TO DO
From the first line of the data below, copy each line up to the one containing "panel is left", and include that line too.

STUDY MATERIAL
########
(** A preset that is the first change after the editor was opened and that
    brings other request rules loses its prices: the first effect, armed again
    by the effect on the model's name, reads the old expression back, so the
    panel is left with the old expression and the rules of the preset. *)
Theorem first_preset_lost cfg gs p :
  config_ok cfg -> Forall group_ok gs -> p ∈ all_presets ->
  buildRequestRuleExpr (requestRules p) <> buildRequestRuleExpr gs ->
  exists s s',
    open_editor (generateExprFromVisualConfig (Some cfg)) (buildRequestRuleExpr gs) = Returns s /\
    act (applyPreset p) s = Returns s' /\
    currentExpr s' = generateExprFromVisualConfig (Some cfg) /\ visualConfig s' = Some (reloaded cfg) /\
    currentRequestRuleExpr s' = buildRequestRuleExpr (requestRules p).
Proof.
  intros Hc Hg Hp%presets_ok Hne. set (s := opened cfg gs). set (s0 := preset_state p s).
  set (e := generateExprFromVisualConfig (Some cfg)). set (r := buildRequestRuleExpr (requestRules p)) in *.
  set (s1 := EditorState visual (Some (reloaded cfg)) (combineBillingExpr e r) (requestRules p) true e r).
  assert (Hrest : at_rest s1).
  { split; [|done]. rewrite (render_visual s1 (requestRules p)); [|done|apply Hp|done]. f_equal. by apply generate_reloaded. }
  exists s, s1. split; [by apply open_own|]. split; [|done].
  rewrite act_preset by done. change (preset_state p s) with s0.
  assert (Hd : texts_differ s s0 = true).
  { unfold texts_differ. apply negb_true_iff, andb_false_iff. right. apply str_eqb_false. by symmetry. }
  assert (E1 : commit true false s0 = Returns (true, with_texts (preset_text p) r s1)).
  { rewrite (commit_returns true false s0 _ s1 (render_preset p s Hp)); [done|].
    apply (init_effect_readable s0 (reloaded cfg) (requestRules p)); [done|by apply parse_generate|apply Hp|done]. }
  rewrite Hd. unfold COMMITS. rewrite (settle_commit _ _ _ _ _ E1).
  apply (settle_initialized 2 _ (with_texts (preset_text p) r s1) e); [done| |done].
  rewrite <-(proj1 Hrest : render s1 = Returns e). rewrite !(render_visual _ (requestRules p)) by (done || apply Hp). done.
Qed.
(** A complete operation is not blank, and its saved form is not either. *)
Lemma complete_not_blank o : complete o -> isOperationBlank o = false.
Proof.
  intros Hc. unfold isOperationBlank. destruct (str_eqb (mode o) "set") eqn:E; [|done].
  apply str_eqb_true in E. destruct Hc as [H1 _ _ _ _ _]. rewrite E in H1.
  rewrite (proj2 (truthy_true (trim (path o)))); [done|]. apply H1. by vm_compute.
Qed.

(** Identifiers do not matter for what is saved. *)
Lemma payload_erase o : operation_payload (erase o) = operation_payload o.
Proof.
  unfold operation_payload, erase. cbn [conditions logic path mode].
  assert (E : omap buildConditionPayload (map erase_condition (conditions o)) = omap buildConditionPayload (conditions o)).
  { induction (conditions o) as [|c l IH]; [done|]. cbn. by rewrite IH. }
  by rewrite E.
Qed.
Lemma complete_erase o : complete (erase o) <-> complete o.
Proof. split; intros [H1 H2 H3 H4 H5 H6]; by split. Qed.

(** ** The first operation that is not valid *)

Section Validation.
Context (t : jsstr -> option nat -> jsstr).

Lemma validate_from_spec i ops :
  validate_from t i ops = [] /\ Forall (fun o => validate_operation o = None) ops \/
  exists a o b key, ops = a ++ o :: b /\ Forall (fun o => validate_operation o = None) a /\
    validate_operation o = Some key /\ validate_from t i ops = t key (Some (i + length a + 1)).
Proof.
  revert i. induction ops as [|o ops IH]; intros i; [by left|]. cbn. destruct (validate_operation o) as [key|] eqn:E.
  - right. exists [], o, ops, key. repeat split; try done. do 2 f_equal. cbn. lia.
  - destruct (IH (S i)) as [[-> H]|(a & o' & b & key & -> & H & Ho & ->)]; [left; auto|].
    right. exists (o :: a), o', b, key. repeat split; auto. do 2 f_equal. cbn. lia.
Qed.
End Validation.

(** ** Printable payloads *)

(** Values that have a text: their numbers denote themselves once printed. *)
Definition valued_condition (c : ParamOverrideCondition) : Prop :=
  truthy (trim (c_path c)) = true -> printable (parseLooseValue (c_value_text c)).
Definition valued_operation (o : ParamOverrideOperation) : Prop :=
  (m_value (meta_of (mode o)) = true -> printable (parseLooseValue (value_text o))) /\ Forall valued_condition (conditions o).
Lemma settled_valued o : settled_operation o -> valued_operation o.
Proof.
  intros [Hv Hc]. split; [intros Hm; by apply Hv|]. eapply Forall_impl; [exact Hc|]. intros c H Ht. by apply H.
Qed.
########
COMPLETED EXERCISE
(** A preset that is the first change after the editor was opened and that
    brings other request rules loses its prices: the first effect, armed again
    by the effect on the model's name, reads the old expression back, so the
    panel is left with the old expression and the rules of the preset. *)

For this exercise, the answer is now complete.